**Your assignment**
Restate word for word the lines of the entries below, starting with the line that holds "Sparse.multinomial Toy.sort_values 0" and ending with the line that holds "zsum (map snd", and no others.

---*---

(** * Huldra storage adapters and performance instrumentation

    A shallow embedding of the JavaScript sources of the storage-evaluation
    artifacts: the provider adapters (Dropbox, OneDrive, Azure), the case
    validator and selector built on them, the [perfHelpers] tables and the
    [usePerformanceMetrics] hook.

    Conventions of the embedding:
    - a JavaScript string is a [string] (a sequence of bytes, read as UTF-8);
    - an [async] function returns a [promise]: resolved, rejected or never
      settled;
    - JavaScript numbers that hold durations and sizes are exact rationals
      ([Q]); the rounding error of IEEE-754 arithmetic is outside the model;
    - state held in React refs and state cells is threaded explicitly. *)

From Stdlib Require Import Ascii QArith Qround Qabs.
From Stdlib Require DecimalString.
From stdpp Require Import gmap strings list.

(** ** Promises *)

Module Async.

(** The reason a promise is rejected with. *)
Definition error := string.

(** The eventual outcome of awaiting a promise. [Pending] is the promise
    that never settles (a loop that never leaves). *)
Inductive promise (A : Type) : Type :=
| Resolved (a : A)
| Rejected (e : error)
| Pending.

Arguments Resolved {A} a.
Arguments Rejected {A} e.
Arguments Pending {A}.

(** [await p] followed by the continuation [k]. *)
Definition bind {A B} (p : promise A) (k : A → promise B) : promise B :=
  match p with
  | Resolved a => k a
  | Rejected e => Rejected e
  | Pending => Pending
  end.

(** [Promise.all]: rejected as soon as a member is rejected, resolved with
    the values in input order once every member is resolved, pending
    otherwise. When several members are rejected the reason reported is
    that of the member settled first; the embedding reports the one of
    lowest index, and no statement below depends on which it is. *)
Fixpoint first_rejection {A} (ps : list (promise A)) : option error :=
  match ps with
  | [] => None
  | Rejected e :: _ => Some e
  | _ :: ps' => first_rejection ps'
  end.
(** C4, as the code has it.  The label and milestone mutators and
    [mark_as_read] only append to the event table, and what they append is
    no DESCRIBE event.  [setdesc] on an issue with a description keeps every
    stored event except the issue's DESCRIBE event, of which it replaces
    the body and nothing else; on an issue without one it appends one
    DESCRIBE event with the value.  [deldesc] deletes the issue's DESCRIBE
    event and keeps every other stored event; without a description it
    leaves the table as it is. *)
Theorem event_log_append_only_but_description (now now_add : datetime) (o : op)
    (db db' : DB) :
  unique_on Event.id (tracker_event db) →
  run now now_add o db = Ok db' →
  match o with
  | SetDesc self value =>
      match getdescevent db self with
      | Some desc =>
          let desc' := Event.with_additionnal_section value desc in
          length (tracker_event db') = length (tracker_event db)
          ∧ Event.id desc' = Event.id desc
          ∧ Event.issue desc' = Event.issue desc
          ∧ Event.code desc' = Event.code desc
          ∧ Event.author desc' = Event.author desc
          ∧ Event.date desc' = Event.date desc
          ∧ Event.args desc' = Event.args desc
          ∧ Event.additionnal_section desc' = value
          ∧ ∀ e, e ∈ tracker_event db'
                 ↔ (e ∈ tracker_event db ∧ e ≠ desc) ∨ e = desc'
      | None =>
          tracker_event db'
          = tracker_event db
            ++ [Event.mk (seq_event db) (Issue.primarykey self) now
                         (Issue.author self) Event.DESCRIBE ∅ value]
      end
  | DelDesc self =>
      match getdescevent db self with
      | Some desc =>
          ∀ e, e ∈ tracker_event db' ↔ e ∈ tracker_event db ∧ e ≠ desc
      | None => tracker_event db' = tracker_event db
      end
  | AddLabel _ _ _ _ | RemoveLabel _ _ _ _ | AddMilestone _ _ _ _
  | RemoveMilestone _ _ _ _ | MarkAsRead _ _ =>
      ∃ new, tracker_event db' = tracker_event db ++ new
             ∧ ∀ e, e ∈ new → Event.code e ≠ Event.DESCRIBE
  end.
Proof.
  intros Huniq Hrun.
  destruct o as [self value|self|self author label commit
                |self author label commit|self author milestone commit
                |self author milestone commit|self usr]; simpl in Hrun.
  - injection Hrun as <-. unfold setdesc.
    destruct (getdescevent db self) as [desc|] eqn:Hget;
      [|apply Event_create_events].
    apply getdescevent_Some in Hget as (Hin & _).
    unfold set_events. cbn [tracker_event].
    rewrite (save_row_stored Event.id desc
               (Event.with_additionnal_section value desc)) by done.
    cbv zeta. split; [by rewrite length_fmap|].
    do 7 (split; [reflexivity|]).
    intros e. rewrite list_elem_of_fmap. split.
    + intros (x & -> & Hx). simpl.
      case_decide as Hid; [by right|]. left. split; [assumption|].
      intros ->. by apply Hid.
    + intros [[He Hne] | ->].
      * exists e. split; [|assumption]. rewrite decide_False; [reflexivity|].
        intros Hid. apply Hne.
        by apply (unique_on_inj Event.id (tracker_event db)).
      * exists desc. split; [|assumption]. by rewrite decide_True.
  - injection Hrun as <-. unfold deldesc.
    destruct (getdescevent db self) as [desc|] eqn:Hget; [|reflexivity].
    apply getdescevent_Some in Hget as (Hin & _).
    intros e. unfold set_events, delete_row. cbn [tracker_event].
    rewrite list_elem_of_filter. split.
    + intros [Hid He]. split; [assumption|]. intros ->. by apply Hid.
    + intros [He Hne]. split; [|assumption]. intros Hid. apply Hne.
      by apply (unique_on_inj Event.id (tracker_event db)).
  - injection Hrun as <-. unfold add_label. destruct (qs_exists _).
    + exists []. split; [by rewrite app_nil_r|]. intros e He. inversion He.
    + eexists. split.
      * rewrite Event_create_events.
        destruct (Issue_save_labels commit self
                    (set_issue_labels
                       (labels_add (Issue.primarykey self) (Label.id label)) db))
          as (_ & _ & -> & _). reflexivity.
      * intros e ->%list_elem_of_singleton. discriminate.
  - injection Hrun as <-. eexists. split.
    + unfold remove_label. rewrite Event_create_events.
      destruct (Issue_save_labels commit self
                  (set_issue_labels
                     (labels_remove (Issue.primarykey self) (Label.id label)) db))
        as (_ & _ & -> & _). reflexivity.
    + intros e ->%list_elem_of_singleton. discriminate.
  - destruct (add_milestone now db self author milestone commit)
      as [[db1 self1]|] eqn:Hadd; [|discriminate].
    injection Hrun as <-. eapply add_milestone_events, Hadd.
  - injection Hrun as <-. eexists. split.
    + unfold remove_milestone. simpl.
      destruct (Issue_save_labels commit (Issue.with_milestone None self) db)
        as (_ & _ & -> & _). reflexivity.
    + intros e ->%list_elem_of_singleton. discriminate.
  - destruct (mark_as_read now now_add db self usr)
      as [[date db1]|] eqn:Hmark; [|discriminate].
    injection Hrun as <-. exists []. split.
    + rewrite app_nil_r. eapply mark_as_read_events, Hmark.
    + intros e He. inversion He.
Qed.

---*---

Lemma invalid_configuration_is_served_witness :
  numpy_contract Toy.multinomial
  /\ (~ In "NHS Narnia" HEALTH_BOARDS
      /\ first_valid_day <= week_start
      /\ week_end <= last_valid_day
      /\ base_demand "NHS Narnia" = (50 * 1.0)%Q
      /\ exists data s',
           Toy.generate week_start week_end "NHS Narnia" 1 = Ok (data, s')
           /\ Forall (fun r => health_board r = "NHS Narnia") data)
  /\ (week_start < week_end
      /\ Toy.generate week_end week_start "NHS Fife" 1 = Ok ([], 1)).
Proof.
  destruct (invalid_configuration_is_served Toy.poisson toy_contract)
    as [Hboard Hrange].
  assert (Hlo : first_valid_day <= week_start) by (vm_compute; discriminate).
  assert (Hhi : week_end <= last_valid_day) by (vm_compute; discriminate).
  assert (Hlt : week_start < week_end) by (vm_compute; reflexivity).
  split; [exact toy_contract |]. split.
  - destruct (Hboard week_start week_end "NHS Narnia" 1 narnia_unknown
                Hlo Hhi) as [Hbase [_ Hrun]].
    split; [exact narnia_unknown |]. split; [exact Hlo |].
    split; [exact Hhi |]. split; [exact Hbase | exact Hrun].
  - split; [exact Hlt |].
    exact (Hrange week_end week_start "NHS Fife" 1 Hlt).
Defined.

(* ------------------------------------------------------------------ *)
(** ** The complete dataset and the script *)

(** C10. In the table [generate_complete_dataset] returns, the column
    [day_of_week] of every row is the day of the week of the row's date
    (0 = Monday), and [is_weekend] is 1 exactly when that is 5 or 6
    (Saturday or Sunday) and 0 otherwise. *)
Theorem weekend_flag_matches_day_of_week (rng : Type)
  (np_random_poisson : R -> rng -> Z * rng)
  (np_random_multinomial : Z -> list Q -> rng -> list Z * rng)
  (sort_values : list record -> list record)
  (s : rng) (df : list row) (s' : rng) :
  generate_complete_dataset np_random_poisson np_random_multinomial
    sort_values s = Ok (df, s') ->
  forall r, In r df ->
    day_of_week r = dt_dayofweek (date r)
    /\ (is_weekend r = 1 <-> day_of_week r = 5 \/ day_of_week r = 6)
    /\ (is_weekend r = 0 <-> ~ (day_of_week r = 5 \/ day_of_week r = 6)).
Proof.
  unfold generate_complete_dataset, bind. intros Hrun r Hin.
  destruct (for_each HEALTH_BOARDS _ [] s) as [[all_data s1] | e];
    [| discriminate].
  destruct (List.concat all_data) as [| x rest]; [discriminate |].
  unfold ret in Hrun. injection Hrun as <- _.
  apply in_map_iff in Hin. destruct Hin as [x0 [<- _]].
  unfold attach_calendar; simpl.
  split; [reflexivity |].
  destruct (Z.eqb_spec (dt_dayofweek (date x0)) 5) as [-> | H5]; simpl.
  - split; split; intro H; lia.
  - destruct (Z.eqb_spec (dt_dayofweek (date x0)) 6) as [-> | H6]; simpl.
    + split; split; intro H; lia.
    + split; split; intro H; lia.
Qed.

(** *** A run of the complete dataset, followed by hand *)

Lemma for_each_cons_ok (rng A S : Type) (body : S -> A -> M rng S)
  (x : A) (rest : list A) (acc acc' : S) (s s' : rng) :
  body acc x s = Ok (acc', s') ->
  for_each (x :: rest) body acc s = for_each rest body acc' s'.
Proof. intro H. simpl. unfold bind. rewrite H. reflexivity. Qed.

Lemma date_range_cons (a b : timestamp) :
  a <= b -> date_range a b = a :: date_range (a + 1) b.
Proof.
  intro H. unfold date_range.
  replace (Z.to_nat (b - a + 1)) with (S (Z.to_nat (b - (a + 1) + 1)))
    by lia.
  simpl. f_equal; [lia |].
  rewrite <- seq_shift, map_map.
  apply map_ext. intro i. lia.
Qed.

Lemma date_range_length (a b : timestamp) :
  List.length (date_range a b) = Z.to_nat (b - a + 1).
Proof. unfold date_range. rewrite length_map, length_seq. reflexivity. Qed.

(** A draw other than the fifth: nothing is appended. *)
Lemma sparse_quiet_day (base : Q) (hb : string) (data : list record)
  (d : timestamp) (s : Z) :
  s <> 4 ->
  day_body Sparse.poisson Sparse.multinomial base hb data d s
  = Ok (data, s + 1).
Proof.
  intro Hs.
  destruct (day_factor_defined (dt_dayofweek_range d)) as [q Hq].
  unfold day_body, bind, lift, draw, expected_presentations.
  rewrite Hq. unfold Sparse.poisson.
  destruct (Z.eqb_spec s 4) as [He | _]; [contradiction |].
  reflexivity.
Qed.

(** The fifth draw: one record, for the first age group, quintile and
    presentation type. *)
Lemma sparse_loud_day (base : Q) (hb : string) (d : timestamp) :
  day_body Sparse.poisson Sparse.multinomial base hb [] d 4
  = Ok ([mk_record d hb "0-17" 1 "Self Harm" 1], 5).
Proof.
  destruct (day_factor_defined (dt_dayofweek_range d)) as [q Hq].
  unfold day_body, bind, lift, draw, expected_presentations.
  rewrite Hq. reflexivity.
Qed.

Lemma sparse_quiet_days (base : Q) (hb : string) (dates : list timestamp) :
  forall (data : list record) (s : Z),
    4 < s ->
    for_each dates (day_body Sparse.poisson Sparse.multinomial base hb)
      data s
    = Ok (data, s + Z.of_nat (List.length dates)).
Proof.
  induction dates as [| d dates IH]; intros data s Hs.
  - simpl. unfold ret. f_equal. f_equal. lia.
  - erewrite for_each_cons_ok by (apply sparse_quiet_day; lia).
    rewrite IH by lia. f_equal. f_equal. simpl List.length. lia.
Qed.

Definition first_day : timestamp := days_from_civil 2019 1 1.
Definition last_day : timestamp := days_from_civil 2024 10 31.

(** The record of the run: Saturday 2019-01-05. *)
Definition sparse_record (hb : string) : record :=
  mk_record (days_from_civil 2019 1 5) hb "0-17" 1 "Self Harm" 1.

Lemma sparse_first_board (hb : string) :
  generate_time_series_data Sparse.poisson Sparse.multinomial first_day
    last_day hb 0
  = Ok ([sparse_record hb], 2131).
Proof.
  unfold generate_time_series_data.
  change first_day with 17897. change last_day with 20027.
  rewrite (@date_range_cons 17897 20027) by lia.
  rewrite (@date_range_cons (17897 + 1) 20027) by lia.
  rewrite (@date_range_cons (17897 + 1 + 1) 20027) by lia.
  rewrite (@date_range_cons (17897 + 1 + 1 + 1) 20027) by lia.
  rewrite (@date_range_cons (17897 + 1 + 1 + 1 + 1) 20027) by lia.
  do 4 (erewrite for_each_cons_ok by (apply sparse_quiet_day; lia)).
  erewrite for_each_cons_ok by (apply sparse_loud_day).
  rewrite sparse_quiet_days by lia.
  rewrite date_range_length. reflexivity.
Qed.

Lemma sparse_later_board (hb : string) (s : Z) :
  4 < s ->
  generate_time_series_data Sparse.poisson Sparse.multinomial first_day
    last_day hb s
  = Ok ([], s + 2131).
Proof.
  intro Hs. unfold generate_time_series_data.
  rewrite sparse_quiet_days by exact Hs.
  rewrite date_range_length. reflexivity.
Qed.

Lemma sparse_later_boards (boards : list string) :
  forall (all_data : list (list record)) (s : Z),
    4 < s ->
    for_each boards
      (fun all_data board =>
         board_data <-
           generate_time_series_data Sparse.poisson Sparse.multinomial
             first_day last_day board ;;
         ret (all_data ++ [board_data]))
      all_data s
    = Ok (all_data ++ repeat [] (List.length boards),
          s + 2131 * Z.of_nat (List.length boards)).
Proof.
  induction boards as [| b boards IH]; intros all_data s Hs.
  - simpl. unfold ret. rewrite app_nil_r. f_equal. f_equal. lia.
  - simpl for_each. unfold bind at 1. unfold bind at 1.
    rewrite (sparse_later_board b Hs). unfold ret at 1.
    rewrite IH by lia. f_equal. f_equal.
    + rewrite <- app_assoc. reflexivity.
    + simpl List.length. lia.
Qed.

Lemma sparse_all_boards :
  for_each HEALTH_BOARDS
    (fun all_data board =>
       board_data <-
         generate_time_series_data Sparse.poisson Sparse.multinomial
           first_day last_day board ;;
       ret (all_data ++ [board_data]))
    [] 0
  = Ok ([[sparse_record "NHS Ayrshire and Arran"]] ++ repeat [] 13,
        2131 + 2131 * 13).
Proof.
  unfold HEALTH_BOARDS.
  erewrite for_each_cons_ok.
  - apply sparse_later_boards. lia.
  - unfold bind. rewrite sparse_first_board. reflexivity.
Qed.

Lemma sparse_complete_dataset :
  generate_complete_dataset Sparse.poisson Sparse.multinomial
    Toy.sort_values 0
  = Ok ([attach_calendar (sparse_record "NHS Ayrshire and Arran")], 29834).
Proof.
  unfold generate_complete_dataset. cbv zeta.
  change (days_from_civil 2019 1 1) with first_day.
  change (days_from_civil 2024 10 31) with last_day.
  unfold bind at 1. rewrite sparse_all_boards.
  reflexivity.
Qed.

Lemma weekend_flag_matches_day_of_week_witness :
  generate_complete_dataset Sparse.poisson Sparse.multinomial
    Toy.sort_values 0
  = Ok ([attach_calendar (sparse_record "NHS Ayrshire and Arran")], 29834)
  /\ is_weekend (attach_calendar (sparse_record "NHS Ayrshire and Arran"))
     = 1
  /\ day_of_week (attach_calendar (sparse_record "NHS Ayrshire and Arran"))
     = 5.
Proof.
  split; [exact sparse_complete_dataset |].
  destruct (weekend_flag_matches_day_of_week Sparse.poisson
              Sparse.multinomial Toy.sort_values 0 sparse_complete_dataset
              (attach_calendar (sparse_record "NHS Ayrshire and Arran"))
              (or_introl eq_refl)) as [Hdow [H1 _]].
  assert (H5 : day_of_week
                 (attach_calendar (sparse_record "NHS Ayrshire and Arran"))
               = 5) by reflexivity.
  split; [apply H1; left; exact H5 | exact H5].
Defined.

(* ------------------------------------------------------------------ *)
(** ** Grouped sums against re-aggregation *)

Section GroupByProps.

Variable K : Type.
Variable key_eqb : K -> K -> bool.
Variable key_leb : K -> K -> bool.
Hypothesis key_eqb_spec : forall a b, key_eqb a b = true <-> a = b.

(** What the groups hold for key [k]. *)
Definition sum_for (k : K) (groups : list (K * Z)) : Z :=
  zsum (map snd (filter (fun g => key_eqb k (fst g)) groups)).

---*---

**Result for this task**
              Sparse.multinomial Toy.sort_values 0 sparse_complete_dataset
              (attach_calendar (sparse_record "NHS Ayrshire and Arran"))
              (or_introl eq_refl)) as [Hdow [H1 _]].
  assert (H5 : day_of_week
                 (attach_calendar (sparse_record "NHS Ayrshire and Arran"))
               = 5) by reflexivity.
  split; [apply H1; left; exact H5 | exact H5].
Defined.

(* ------------------------------------------------------------------ *)
(** ** Grouped sums against re-aggregation *)

Section GroupByProps.

Variable K : Type.
Variable key_eqb : K -> K -> bool.
Variable key_leb : K -> K -> bool.
Hypothesis key_eqb_spec : forall a b, key_eqb a b = true <-> a = b.

(** What the groups hold for key [k]. *)
Definition sum_for (k : K) (groups : list (K * Z)) : Z :=
  zsum (map snd (filter (fun g => key_eqb k (fst g)) groups)).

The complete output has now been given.